Wednesday, April 16, 2008

Larison and Dreher go back and forth on Snobama
See, for me, “elitism” is not a dirty word. I believe in elites, at least in theory, but I am not enamored of most of the elites we have. To say one is anti-elitist, whether you’re on the left or the right, is to assume that The People Are Always Right. Which is nonsense. Does anybody believe that?

If you believe in standards, you will have to have some kind of elite class. In fact, if you believe in society, you are going to have to have an elite class.
Classical liberalism gives equal opportunity not equal outcomes (which of course would be unfair and harm society).
Mocking elites is more widespread and widely accepted because it ultimately has no effect on anything and threatens no one. The elites remain just as they were — on top — and it is mostly a way of letting off steam and venting frustrations.

There will also be much more attention paid to any perceived criticism of small-town America, because it suits the interests of GOP supporters to portray themselves as defenders of small-town America. As Prof. Bacevich noted, “GOP support for such
[social] values is akin to the Democratic Party’s professed devotion to the ‘working poor’: each is a ploy to get votes, trotted out seasonally, quickly forgotten once the polls close.”

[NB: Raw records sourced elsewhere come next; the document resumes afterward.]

(** The step of an iteration is appended to the trace; a failed step makes
    the iteration return with status "failed", a completed one leaves the
    status as it is. *)
Lemma loopBody_cases (now : nat → Time)
    (fetchWeather : float → float → float + string) (wf : Workflow.t)
    (nodeMap : gmap string Node.t) (vars : loc) (current : Node.t)
    (status : string) (steps : list ExecutionStep.t) (w : World) :
  ∃ step,
    match (loopBody now fetchWeather wf nodeMap vars current status steps w).1 with
    | Return r =>
        failed step ∧ ExecutionResponse.Status r = "failed"
        ∧ ExecutionResponse.Steps r = steps ++ [step]
    | Break status' steps' =>
        completed step ∧ status' = status ∧ steps' = steps ++ [step]
    | Next nextNode status' steps' =>
        completed step ∧ status' = status ∧ steps' = steps ++ [step]
        ∧ nodeMap !! findNextNodeID (WorkflowGraph.Edges (Workflow.Definition_ wf))
                       (Node.ID current)
                       (env_at (dispatch now fetchWeather current vars
                                  (newStep current) status w).2 vars)
          = Some nextNode
        ∧ findNextNodeID (WorkflowGraph.Edges (Workflow.Definition_ wf))
            (Node.ID current)
            (env_at (dispatch now fetchWeather current vars
                       (newStep current) status w).2 vars) ≠ ""
    end.
Proof.
  unfold loopBody.
  pose proof (dispatch_cases now fetchWeather current vars (newStep current) status w)
    as Hd. cbn zeta in Hd. unfold mbind at 1, M_bind at 1.
  destruct (dispatch now fetchWeather current vars (newStep current) status w)
    as [[step status'] w1]. simpl in Hd. exists step.
  destruct (String.eqb_spec (ExecutionStep.Status step) "failed") as [Hf|Hf].
  - unfold respond. unfold_M. simpl.
    destruct Hd as [[_ ->]|[Hc _]]; [done|].
    rewrite Hf in Hc. discriminate.
  - destruct Hd as [[Hd _]|[Hc ->]]; [done|].
    unfold_M. cbn [fst snd].
    destruct (String.eqb_spec
                (findNextNodeID (WorkflowGraph.Edges (Workflow.Definition_ wf))
                   (Node.ID current) (env_at w1 vars)) "") as [He|He]; [done|].
    destruct (nodeMap !! _) as [nextNode|] eqn:Hn; done.
Qed.

(** ** The walk *)

Lemma Forall_completed_snoc (steps : list ExecutionStep.t) (s : ExecutionStep.t) :
  Forall completed steps → completed s → Forall completed (steps ++ [s]).
Proof. intros H1 H2. apply Forall_app. by split; [|apply Forall_singleton]. Qed.

(** The response of a walk that began with status "completed" and a trace
    of completed steps. *)
Lemma walk_trace (now : nat → Time)
    (fetchWeather : float → float → float + string) (wf : Workflow.t)
    (nodeMap : gmap string Node.t) (vars : loc) (fuel : nat) :
  ∀ current steps w r w',
    Forall completed steps →
    walk now fetchWeather fuel wf nodeMap vars current "completed" steps w
      = (Some r, w') →
    (ExecutionResponse.Status r = "completed"
     ∧ Forall completed (ExecutionResponse.Steps r))
    ∨ (ExecutionResponse.Status r = "failed"
       ∧ ∃ before step, ExecutionResponse.Steps r = before ++ [step]
                        ∧ Forall completed before ∧ failed step).
Proof.
  induction fuel as [|fuel IH]; intros current steps w r w' Hsteps Hwalk;
    [discriminate|].
  simpl in Hwalk. unfold mbind at 1, M_bind at 1 in Hwalk.
  destruct (loopBody_cases now fetchWeather wf nodeMap vars current
              "completed" steps w) as [step Hcase].
  destruct (loopBody now fetchWeather wf nodeMap vars current "completed" steps w)
    as [[r0 | status' steps' | nextNode status' steps'] w1]; simpl in Hcase.
  - destruct Hcase as (Hf & Hst & Hs). injection Hwalk as <- <-.
    right. split; [done|]. eauto.
  - destruct Hcase as (Hc & -> & ->). unfold respond in Hwalk. unfold_M.
    injection Hwalk as <- <-. left. split; [done|].
    by apply Forall_completed_snoc.
  - destruct Hcase as (Hc & -> & -> & _).
    eapply IH; [|exact Hwalk]. by apply Forall_completed_snoc.
Qed.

Most Republican talking heads will gasp in horror whenever anyone on the left dares speak against corporate elites, who are, of course, the “good” kind of elites, because they are the people with whom the GOP is frequently aligned. When corporate elites are mentioned, the liberal disdain for populist appeals against academia, the media or Hollywood and the like will suddenly be replaced by a ferocious anti-elitism. This typically entails giving more power to the state, which many on the left pretend is populism, just as many on the right pretend that empty symbolic gestures constitute cultural populism.
Larison agrees with me on what Obama was trying to do.